→ **Work task**
The lines from the first line of the entries through the line containing "compareHolds is_ value other = Ok holds ->" are to be repeated exactly, with both of those lines included.

→ **Supplied records**
- Opening Delimiter -

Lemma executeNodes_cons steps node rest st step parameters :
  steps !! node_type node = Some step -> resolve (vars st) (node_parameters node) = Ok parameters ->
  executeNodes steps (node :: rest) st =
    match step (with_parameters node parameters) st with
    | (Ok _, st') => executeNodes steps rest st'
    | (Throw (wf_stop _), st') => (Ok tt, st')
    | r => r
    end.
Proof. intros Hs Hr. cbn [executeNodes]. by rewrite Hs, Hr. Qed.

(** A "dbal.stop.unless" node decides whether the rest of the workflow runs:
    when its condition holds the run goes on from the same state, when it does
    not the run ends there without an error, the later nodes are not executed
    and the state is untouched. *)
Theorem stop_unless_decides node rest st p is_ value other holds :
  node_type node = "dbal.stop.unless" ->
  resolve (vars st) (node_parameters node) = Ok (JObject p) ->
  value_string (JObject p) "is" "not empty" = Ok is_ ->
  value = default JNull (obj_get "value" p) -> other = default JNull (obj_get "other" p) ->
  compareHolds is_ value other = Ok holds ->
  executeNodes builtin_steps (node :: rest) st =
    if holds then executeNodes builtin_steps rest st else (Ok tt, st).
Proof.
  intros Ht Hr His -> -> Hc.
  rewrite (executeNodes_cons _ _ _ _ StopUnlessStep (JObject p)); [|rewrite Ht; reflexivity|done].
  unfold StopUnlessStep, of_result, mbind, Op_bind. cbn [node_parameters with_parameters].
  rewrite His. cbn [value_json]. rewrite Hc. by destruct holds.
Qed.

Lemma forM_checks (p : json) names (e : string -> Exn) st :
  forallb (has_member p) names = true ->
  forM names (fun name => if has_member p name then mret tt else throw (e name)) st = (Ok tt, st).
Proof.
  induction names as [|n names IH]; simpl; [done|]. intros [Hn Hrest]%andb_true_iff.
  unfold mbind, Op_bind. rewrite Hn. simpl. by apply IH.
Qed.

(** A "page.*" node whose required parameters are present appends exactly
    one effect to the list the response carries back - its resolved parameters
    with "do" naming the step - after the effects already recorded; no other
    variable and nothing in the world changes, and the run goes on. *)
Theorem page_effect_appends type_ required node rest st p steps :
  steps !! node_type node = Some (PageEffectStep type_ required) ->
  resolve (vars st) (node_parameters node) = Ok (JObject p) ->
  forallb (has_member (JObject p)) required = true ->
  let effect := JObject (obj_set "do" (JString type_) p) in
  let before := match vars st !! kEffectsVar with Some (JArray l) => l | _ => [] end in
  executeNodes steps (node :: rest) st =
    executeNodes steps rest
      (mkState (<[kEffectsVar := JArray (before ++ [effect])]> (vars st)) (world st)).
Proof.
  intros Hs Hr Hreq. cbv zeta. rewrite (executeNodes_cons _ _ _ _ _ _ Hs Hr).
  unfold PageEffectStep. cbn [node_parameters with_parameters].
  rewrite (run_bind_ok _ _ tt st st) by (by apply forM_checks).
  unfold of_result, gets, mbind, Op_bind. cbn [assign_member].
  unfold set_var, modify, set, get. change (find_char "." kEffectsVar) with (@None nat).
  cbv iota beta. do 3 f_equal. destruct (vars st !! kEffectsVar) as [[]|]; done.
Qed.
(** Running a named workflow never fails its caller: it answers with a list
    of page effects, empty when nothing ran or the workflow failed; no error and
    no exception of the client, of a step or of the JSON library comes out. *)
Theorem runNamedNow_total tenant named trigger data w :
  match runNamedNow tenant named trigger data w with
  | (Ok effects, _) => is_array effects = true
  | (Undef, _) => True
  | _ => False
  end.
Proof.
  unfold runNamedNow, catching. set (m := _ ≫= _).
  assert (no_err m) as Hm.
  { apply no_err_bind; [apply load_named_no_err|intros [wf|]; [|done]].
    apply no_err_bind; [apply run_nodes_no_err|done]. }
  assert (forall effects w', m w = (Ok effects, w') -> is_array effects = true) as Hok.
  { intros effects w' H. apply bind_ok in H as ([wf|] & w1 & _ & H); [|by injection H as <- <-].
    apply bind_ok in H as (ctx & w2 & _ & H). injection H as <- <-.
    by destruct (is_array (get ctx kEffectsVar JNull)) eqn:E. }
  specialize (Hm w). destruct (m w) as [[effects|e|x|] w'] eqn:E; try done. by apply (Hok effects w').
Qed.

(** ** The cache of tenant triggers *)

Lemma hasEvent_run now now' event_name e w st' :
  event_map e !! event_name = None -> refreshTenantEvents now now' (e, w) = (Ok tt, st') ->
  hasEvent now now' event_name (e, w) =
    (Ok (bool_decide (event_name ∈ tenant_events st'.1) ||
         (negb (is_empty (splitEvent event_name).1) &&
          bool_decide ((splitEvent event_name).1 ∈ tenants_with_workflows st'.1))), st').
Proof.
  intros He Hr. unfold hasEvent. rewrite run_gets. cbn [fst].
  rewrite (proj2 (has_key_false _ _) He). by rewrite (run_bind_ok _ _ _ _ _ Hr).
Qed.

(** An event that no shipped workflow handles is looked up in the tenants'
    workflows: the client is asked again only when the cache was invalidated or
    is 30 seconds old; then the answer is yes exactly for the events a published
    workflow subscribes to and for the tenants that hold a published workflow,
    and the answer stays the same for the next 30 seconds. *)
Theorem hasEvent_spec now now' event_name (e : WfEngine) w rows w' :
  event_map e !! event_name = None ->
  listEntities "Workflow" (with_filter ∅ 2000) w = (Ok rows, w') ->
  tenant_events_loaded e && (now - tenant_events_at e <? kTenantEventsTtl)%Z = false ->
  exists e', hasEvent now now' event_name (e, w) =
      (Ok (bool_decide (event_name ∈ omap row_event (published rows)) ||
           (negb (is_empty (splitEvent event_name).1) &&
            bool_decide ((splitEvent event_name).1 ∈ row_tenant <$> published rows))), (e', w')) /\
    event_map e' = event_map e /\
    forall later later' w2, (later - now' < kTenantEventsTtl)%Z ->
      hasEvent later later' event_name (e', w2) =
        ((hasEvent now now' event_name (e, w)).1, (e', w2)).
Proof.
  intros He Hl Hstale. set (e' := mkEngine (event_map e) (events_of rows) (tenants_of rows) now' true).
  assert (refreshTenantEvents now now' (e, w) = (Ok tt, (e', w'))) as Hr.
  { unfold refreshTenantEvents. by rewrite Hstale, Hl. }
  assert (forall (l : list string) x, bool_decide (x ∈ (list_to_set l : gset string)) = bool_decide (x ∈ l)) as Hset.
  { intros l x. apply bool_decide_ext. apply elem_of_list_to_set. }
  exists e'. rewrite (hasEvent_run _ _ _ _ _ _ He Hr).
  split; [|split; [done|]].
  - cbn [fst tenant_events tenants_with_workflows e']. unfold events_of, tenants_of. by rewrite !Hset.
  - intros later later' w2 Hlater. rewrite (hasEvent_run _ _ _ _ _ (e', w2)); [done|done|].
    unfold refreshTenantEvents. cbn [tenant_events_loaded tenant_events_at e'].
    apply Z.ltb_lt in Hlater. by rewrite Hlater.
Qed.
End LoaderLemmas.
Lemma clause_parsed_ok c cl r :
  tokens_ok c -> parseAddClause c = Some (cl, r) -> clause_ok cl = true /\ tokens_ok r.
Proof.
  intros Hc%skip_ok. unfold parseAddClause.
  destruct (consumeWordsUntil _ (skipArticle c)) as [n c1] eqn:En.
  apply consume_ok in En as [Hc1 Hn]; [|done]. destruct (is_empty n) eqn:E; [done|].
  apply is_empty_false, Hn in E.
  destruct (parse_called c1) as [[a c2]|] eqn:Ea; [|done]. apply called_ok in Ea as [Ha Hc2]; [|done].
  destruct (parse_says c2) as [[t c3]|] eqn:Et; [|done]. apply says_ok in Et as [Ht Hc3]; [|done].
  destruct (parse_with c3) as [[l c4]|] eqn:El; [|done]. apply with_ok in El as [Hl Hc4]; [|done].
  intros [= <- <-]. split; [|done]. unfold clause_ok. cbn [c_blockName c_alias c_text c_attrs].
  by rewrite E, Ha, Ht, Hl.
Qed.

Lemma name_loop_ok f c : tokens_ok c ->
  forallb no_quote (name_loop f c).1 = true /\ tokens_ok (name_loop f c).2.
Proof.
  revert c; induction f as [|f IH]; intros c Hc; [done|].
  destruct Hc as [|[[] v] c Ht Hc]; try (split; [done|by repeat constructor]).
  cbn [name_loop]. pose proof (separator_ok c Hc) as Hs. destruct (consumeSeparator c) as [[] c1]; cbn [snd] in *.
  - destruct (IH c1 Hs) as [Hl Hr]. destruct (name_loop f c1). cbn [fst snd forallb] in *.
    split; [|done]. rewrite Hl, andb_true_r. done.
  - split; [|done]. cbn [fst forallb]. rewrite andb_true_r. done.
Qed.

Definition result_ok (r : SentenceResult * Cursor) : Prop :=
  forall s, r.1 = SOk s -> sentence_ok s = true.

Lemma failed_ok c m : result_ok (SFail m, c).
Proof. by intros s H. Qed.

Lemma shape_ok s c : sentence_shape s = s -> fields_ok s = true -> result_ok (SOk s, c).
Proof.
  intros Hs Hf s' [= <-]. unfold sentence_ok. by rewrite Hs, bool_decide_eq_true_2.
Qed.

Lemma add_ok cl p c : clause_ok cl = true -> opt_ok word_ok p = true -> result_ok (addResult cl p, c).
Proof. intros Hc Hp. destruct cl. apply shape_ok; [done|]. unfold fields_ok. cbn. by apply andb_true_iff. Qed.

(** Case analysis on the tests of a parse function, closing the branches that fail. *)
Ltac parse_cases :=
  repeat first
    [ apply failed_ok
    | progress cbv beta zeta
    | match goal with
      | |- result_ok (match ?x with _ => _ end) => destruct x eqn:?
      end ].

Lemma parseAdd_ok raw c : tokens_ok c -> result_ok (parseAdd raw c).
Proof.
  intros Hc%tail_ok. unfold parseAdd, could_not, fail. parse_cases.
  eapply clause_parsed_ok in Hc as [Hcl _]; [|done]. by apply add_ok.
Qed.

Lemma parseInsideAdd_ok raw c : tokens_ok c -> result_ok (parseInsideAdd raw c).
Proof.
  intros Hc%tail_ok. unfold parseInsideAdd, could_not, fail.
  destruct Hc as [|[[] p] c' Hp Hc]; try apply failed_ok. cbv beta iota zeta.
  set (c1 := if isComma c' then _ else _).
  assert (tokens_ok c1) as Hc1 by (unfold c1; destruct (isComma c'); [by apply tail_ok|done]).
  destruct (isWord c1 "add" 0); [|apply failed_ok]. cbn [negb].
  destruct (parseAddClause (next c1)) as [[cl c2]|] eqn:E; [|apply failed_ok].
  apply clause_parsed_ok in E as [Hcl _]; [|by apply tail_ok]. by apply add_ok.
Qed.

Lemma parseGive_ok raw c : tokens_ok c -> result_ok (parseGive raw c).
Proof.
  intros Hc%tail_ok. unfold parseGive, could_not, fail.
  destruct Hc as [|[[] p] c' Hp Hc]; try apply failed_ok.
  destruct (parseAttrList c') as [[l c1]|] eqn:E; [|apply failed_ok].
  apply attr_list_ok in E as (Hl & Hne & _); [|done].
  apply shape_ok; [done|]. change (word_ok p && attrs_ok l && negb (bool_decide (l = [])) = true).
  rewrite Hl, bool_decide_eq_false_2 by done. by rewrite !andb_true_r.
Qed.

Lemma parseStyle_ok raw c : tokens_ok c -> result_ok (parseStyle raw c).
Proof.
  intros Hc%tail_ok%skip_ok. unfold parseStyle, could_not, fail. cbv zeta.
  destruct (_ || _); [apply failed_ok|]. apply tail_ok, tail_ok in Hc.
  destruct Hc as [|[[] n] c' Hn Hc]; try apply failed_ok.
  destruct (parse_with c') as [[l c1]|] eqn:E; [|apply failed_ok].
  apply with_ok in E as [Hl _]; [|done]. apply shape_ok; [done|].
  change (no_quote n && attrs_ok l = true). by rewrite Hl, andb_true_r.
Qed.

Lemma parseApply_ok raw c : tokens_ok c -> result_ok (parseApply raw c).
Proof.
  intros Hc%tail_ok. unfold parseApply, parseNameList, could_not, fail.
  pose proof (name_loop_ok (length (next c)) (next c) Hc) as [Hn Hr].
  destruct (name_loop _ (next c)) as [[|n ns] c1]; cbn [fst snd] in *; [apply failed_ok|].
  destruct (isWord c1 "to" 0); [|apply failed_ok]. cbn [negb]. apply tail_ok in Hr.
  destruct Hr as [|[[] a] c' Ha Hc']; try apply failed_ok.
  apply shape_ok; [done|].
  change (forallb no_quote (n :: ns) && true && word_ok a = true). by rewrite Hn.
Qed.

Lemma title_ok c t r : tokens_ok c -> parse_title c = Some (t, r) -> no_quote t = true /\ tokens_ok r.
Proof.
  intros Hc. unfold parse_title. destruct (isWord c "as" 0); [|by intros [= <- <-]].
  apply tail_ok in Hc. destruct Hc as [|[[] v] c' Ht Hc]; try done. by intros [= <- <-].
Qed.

- Closing Delimiter -

→ **Reply to the task**
Lemma executeNodes_cons steps node rest st step parameters :
  steps !! node_type node = Some step -> resolve (vars st) (node_parameters node) = Ok parameters ->
  executeNodes steps (node :: rest) st =
    match step (with_parameters node parameters) st with
    | (Ok _, st') => executeNodes steps rest st'
    | (Throw (wf_stop _), st') => (Ok tt, st')
    | r => r
    end.
Proof. intros Hs Hr. cbn [executeNodes]. by rewrite Hs, Hr. Qed.

(** A "dbal.stop.unless" node decides whether the rest of the workflow runs:
    when its condition holds the run goes on from the same state, when it does
    not the run ends there without an error, the later nodes are not executed
    and the state is untouched. *)
Theorem stop_unless_decides node rest st p is_ value other holds :
  node_type node = "dbal.stop.unless" ->
  resolve (vars st) (node_parameters node) = Ok (JObject p) ->
  value_string (JObject p) "is" "not empty" = Ok is_ ->
  value = default JNull (obj_get "value" p) -> other = default JNull (obj_get "other" p) ->
  compareHolds is_ value other = Ok holds ->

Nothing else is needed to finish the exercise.